Visual Studio with MSDN Subscription - 使用可能メディアの範囲
Visual Studio with MSDN Subscription では、提供が終了した製品であってもインストールイメージ (メディアなど) がお手元にある場合、旧製品のご利用が可能になる場合があります。また、これ以外の場合でも正規のライセンスがあるもののイメージがお手元にない場合には、下記の方法でイメージをご入手いただけます。
- 同契約範囲の別ユーザーが所有しているイメージ (MSDN 以外のメディアでも可)
*いずれの場合も同製品・同エディションである必要があります。
最後の「使用可能メディアの範囲」から、同製品、同エディションの有効なライセンスを保持しているユーザ間であれば、オークションなどでメディアを授受してよい、かもしれません(要確認)。

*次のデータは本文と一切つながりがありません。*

Section codec.
Context (blake3 : bytes → Digest32) `{SerdeJson CatalogCommandWire}.

Definition encode_catalog_command (command : CatalogCommand) : result MetaProcessError bytes :=
  map_err MpCodec (json_to_vec (from_command command)).

Definition decode_catalog_command (bs : bytes) : result MetaProcessError CatalogCommand :=
  wire ← map_err MpCodec (json_from_slice bs);
  command_from_wire blake3 wire.

Definition encode_authority_command (command : AuthorityCommand) : result MetaProcessError bytes :=
  match command with
  | AuthorityCatalog command => bs ← encode_catalog_command command; Ok (1 :: bs)
  | AuthorityAction command => bs ← from_control (action_encode_current command); Ok (2 :: bs)
  end.

Definition decode_authority_command (bs : bytes) : result MetaProcessError AuthorityCommand :=
  match bs with
  | [] => Err (MpCodec "empty Meta authority command")
  | tag :: payload =>
      if tag =? 1 then AuthorityCatalog <$> decode_catalog_command payload
      else if tag =? 2 then AuthorityAction <$> from_control (action_decode payload)
      else Err (MpCodec "unknown Meta authority command tag")
  end.
End codec.

(** ** Round trip *)

Section round_trip.
Context (blake3 : bytes → Digest32) `{SerdeJsonLaws CatalogCommandWire}.

(** What the constructors of the types guarantee of a command. *)
Definition record_typed (record : ReplicaBindingRecord) : Prop :=
  binding_wf (br_binding record) ∧ class_rebuilt blake3 (br_backend_class record) ∧
  ReplicaBindingRecord_new (br_binding record) (br_backend_class record) = Ok record.
Definition placement_typed (placement : ShardPlacement) : Prop :=
  Forall id_wf [pl_graph_id placement; pl_shard_id placement; pl_placement_epoch placement;
                pl_active_generation placement] ∧
  class_rebuilt blake3 (pl_backend_class placement) ∧ Forall record_typed (pl_replicas placement).
Definition catalog_command_typed (command : CatalogCommand) : Prop :=
  match command with
  | PutPlacement _ placement => placement_typed placement
  | PinRetention _ g s n pin | UnpinRetention _ g s n pin =>
      Forall id_wf [g; s; n] ∧ RetentionPin_new pin = Ok pin
  end.
Definition authority_command_typed (command : AuthorityCommand) : Prop :=
  match command with
  | AuthorityCatalog command => catalog_command_typed command
  | AuthorityAction command => command_wf command
  end.

Lemma wire_id_Ok value message : id_wf value → wire_id value message = Ok value.
Proof. intros [_ Hv]. unfold wire_id, nonzero_u64_identifier. by rewrite (proj2 (Z.eqb_neq _ _) Hv). Qed.

Lemma provider_wire_round_trip kind : provider_from_wire (provider_to_wire kind) = kind.
Proof. by destruct kind. Qed.

Lemma class_wire_round_trip class :
  class_rebuilt blake3 class → class_from_wire blake3 (class_to_wire class) = Ok class.
Proof.
  unfold class_rebuilt, class_from_wire. intros Hc. cbn. rewrite provider_wire_round_trip.
  replace (match _ with DwDurableCommit => DurableCommit | _ => DurableCommitWithReplicaSync end)
    with (bc_durability_policy class) by (by destruct (bc_durability_policy class)).
  by rewrite Hc.
Qed.

Lemma record_wire_round_trip record :
  record_typed record → record_from_wire blake3 (record_to_wire record) = Ok record.
Proof.
  intros (Hb & Hc & Hn). unfold record_from_wire. cbn [record_to_wire rrw_backend_class rrw_binding].
  rewrite class_wire_round_trip by done. cbn [mbind result_bind].
  assert (into_binding (binding_to_wire (br_binding record)) (br_backend_class record) =
    Ok (br_binding record)) as ->; [|cbn [mbind result_bind]; by rewrite Hn].
  unfold into_binding. pose proof (proj2 binding_build _ Hb) as Hbuild.
  unfold ReplicaBindingRecord_new in Hn. guard_in Hn as Hx. guard_in Hn as Hy.
  apply orb_false_iff in Hy as [[[[Hd _]%orb_false_iff _]%orb_false_iff _]%orb_false_iff Hcap]. to_prop.
  rewrite <-Hd, <-Hcap. unfold to_builder in Hbuild. cbn. rewrite provider_wire_round_trip.
  replace (match _ with RwCandidate => Candidate | RwActive => Active | RwRetiring => Retiring end)
    with (rb_role (br_binding record)) by (by destruct (rb_role (br_binding record))).
  by rewrite Hbuild.
Qed.

Lemma catalog_command_round_trip command :
  catalog_command_typed command → command_from_wire blake3 (from_command command) = Ok command.
Proof.
  destruct command as [v p|v g s n pin|v g s n pin]; cbn [catalog_command_typed from_command command_from_wire];
    intros [Hids Hrest]; repeat setoid_rewrite Forall_cons in Hids.
  - destruct Hids as (? & ? & ? & ? & _), Hrest as [Hc Hr]. unfold placement_from_wire. cbn.
    rewrite !wire_id_Ok by done. cbn [mbind result_bind]. rewrite class_wire_round_trip by done.
    assert (try_map (record_from_wire blake3) (map record_to_wire (pl_replicas p)) = Ok (pl_replicas p)) as Hm.
    { induction Hr as [|r l Hr _ IH]; cbn; [done|]. by rewrite record_wire_round_trip, IH. }
    cbn [mbind result_bind]. rewrite Hm. by destruct p.
  - destruct Hids as (? & ? & ? & _). rewrite !wire_id_Ok by done. cbn [mbind result_bind]. by rewrite Hrest.
  - destruct Hids as (? & ? & ? & _). rewrite !wire_id_Ok by done. cbn [mbind result_bind]. by rewrite Hrest.
Qed.

(** Commands of the Meta authority round-trip: decoding the bytes of a command, a placement with
    its replicas included, gives the command back, although the wire form carries neither the digests
    of its backend classes nor those of its bindings. *)
Theorem authority_command_round_trip command bs :
  authority_command_typed command → encode_authority_command command = Ok bs →
  decode_authority_command blake3 bs = Ok command.
Proof.
  destruct command as [command|command]; cbn [authority_command_typed encode_authority_command].
  - intros Ht (payload & Hp & [= <-])%bind_Ok. cbn. unfold decode_catalog_command, encode_catalog_command in *.
    destruct (json_to_vec (from_command command)) as [bs|] eqn:He; [|done]. injection Hp as ->.
    rewrite (json_round_trip _ _ He). cbn. by rewrite catalog_command_round_trip.
  - intros Ht (payload & Hp & [= <-])%bind_Ok. cbn.
    destruct (action_encode_current command) as [bs|] eqn:He; [|done]. injection Hp as ->.
    pose proof (action_decode_encoded command payload [] Ht He) as Hd. rewrite app_nil_r in Hd. by rewrite Hd.
Qed.
End round_trip.

(** ** A concrete command *)

#[export] Instance ProviderWire_eq_dec : EqDecision ProviderWire.
Proof. solve_decision. Defined.
#[export] Instance DurabilityWire_eq_dec : EqDecision DurabilityWire.
Proof. solve_decision. Defined.
#[export] Instance BindingRoleWire_eq_dec : EqDecision BindingRoleWire.
Proof. solve_decision. Defined.
#[export] Instance BackendClassWire_eq_dec : EqDecision BackendClassWire.
Proof. solve_decision. Defined.
#[export] Instance ReplicaBindingWire_eq_dec : EqDecision ReplicaBindingWire.
Proof. solve_decision. Defined.
#[export] Instance ReplicaRecordWire_eq_dec : EqDecision ReplicaRecordWire.
Proof. solve_decision. Defined.
#[export] Instance PlacementWire_eq_dec : EqDecision PlacementWire.
Proof. solve_decision. Defined.
#[export] Instance CatalogCommandWire_eq_dec : EqDecision CatalogCommandWire.
Proof. solve_decision. Defined.
(** The host's lock is released before the committed commands are applied, so overlapping calls may
    apply them in the wrong order: if two catalog commands, accepted in the order of the log, come back
    to two calls and the second call runs first, it is answered with a stale catalog and its committed
    command is dropped from memory; the first call still succeeds, and the memory then differs from what
    any restart rebuilds. *)
Theorem overlapping_calls_diverge store core log commit delivered role leader (readies1 readies2 : list (Ready M))
    log1 commit1 delivered1 log2 commit2 delivered2 c1 c2 id1 id2 e1 e2 store1 store2 next1 next2 :
  serving store core log commit delivered →
  readies_ok log commit delivered readies1 log1 commit1 delivered1 →
  replicate blake3 role leader (Ok readies1) store (AuthorityCatalog c1) = (Ok (id1, [e1]), store1) →
  readies_ok log1 commit1 delivered1 readies2 log2 commit2 delivered2 →
  replicate blake3 role leader (Ok readies2) store1 (AuthorityCatalog c2) = (Ok (id2, [e2]), store2) →
  Z.of_nat delivered2 = commit2 →
  decode_authority_command blake3 (mc_payload e1) = Ok (AuthorityCatalog c1) →
  decode_authority_command blake3 (mc_payload e2) = Ok (AuthorityCatalog c2) →
  catalog_apply (me_catalog (core_execution core)) c1 = Ok next1 → catalog_apply next1 c2 = Ok next2 →
  ∃ message answer core1,
    apply_progress blake3 pick_version id2 core [e2] None = (Err (MpControl message), core) ∧
    apply_progress blake3 pick_version id1 core [e1] None = (Ok answer, core1) ∧
    ∀ node_id applied (node : N) recovery,
      MetaRaftHost_open new_node store2 node_id applied = Ok (node, recovery) →
      ∃ state, replay_from blake3 initial recovery = Ok state ∧ replayed_core state ≠ core1.
Proof.
  intros [Hd Hdel (state & Hst & ->)]%serving_serves Hr1 Hrep1 Hr2 Hrep2 Hall Hdec1 Hdec2 Ha1 Ha2.
  destruct (replicate_spec _ _ _ _ _ _ _ _ _ _ _ _ _ Hd Hr1 Hrep1) as (Hd1 & Hext1 & Hc1).
  destruct (replicate_spec _ _ _ _ _ _ _ _ _ _ _ _ _ Hd1 Hr2 Hrep2) as (Hd2 & Hext2 & Hc2).
  destruct state as [[catalog actions] commands]. cbn [replayed_core core_execution me_catalog] in Ha1.
  cbn [apply_progress]. unfold apply_authority. rewrite Hdec1, Hdec2. unfold apply_catalog_command.
  cbn [replayed_core core_execution me_catalog]. rewrite Ha1.
  pose proof (catalog_apply_version _ _ _ Ha1) as Hv1. pose proof (catalog_apply_version _ _ _ Ha2) as Hv2.
  assert (∃ err, catalog_apply catalog c2 = Err err) as [err ->].
  { unfold catalog_apply in Ha2 |- *. guard_in Ha2 as Hv. to_prop.
    rewrite (proj2 (Z.eqb_neq (command_expected_version c2) (ca_version catalog))) by lia. eauto. }
  eexists _, _, _. split; [reflexivity|]. split; [reflexivity|]. intros node_id applied node recovery Ho.
  exists (next2, actions, (commands ++ [c1]) ++ [c2]). split.
  - rewrite (open_recovers blake3 _ _ _ _ _ _ _ _ Hd2 Ho), <-Hall, Nat2Z.id.
    assert (Z.of_nat delivered1 ≤ commit1) as Hdel1 by (by eapply readies_commit).
    rewrite (delivered_commands _ _ _ _ _ _ Hext2 Hdel1 (readies_delivered _ _ _ _ _ _ _ Hr2)), <-Hc2.
    rewrite (delivered_commands _ _ _ _ _ _ Hext1 Hdel (readies_delivered _ _ _ _ _ _ _ Hr1)), <-Hc1.
    rewrite !replay_app, Hst. cbn [mbind result_bind replay_from replay]. rewrite Hdec1, Ha1.
    cbn [from_control map_err mbind result_bind replay replay_from]. by rewrite Hdec2, Ha2.
  - intros Heq%(f_equal core_catalog_revision). cbn in Heq. lia.
Qed.
End process_correct.

(** ** A concrete process *)

#[local] Existing Instance countable_bincode.
#[local] Existing Instance countable_bincode_laws.
#[local] Instance example_fjall : ConsensusStore FjallConsensusStore := FjallConsensusStore_store checksum32.
#[local] Instance example_fjall_laws : ConsensusStoreLaws checksum32 FjallConsensusStore :=
  FjallConsensusStore_laws checksum32.

Definition example_put : CatalogCommand := PutPlacement 0 (example_placement 5).
Definition example_pin : CatalogCommand := PinRetention 1 1 1 1 "backup".
(** A serialiser that knows two structures. *)
#[local] Instance example_json_two : SerdeJson CatalogCommandWire := {|
  json_to_vec w :=
    if bool_decide (w = from_command example_put) then Ok [123; 125]
    else if bool_decide (w = from_command example_pin) then Ok [91; 93] else Err "unsupported";
  json_from_slice bs :=
    if bool_decide (bs = [123; 125]) then Ok (from_command example_put)
    else if bool_decide (bs = [91; 93]) then Ok (from_command example_pin) else Err "unsupported";
|}.

(** The entry an election appends, and the entry of a proposal. *)
Definition example_empty : RaftEntry := mkRaftEntry EntryNormal 1 1 [] [].
Definition example_proposal (index : Z) (payload : bytes) : RaftEntry :=
  mkRaftEntry EntryNormal 1 index (be_bytes 16 (catalog_proposal_id checksum32 payload)) payload.
(** What the library of a single voter hands out: append, then commit. *)
Definition example_ready (entry : RaftEntry) : Ready unit :=
  mkReady false [entry] (Ok tt) (Some (mkHardStatePb 1 5 (re_index entry - 1))) [] [] []
    (Some (mkHardStatePb 1 5 (re_index entry))) [entry] [].

Definition example_new_node (_ : RaftMembership) (_ : list RaftEntry) (_ : RaftHardStatePb) (_ : ReplicaId)
    (_ : Z) : result string unit := Ok tt.
Definition example_role (_ : unit) : MetaRaftRole := RoleFollower.
Definition example_campaign (_ : unit) : result string (list (Ready unit)) := Ok [example_ready example_empty].

Definition example_open :=
  MetaProcess_open checksum32 example_new_node example_role example_campaign [5] 5 example_store.
(** A proposal by the leader. *)
Definition example_propose (state : FjallConsensusStore * MetaCore) (index : Z) (payload : bytes)
    (command : CatalogCommand) :=
  MetaProcess_propose checksum32 RoleLeader None (Ok [example_ready (example_proposal index payload)])
    state.1 state.2 command.
Definition example_put_bytes : bytes := [1; 123; 125].
Definition example_pin_bytes : bytes := [1; 91; 93].
(** The process after opening, and after one proposal. *)
Definition example_state0 : FjallConsensusStore * MetaCore := (snd example_open, replayed_core initial).
Definition example_proposed := example_propose example_state0 2 example_put_bytes example_put.
Definition example_state1 : FjallConsensusStore * MetaCore := (snd (fst example_proposed), snd example_proposed).
Definition example_again := example_propose example_state1 3 example_put_bytes example_put.
Definition example_log0 : list RaftEntry := [example_empty].
Definition example_log1 : list RaftEntry := example_log0 ++ [example_proposal 2 example_put_bytes].

Lemma example_entry_wf index payload :
  0 < index < 10 → be_value (be_bytes 16 (catalog_proposal_id checksum32 payload)) ≠ 0 →
  raft_entry_wf (example_proposal index payload).
Proof.
  intros Hi Hp. split; cbn [re_type re_term re_index re_context re_data example_proposal].
  - done.
  - split; [split; lia|lia].
  - unfold u64_max. lia.
  - by rewrite length_be_bytes.
  - apply be_bytes_ok.
  - intros _. split; [apply length_be_bytes|done].
Qed.
Lemma example_empty_wf : raft_entry_wf example_empty.
Proof. by split. Qed.

Lemma example_ready_ok log e :
  Forall raft_entry_wf (log ++ [e]) →
  map re_index (log ++ [e]) = seqZ 1 (Z.of_nat (length (log ++ [e]))) → (length log < 10)%nat →
  readies_ok log (Z.of_nat (length log)) (length log) [example_ready e]
    (log ++ [e]) (Z.of_nat (length (log ++ [e]))) (length (log ++ [e])).
Proof.
  intros Hwf Hidx Hlen. eapply readies_cons; [|apply readies_nil].
  assert (re_index e = Z.of_nat (length log) + 1) as He.
  { apply (index_lookup (log ++ [e])); [done|]. by rewrite lookup_app_r, Nat.sub_diag by lia. }
  rewrite length_app in *. cbn [length] in *.
  split; cbn [example_ready rd_has_snapshot rd_entries rd_hard_state rd_light_hard_state rd_committed_entries
              rd_light_committed_entries commit_of pb_commit app]; rewrite ?length_app; cbn [length]; try done.
  - exists (length log). rewrite take_ge by lia. split; [lia|]. split; [lia|]. split; [done|by left].
  - unfold u64_max. lia.
  - lia.
  - lia.
  - lia.
  - unfold slice. rewrite drop_app_length. by replace (length log + 1 - length log)%nat with 1%nat by lia.
Qed.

なんでこんなことを書くかというと、結局は自分の権利を守るため。私はソフトウェアを作って、販売している会社にお世話になっています。その会社のソフトウェアを、無断でコピーされたり、まして販売されたりしたら、会社の利益がなくなってしまいます。ひいては自分の職を失うことにつながります。
昔、お客さんから納めたシステムを「オープンソースとして公開しなさいよ」と言われたことがあります。そりゃ違うよ。オープンソースの会社は、その他に収入源があるんだよ。例えば、ソフトウェアは無償だけれど、それに対するメンテナンスやサポートは有償ですよ、とかね。オーダーメイドでアプリケーションを作っている会社が、それをオープンソースとして公開してしまったら、どうやって収入を得るのさ。。。
権利を主張するのもいいんだけど、自分に与えられた権利の範囲内で、かつ他人の権利を侵害しないようにしましょうよ。そして、権利には義務や責任がくっついていることもお忘れなく。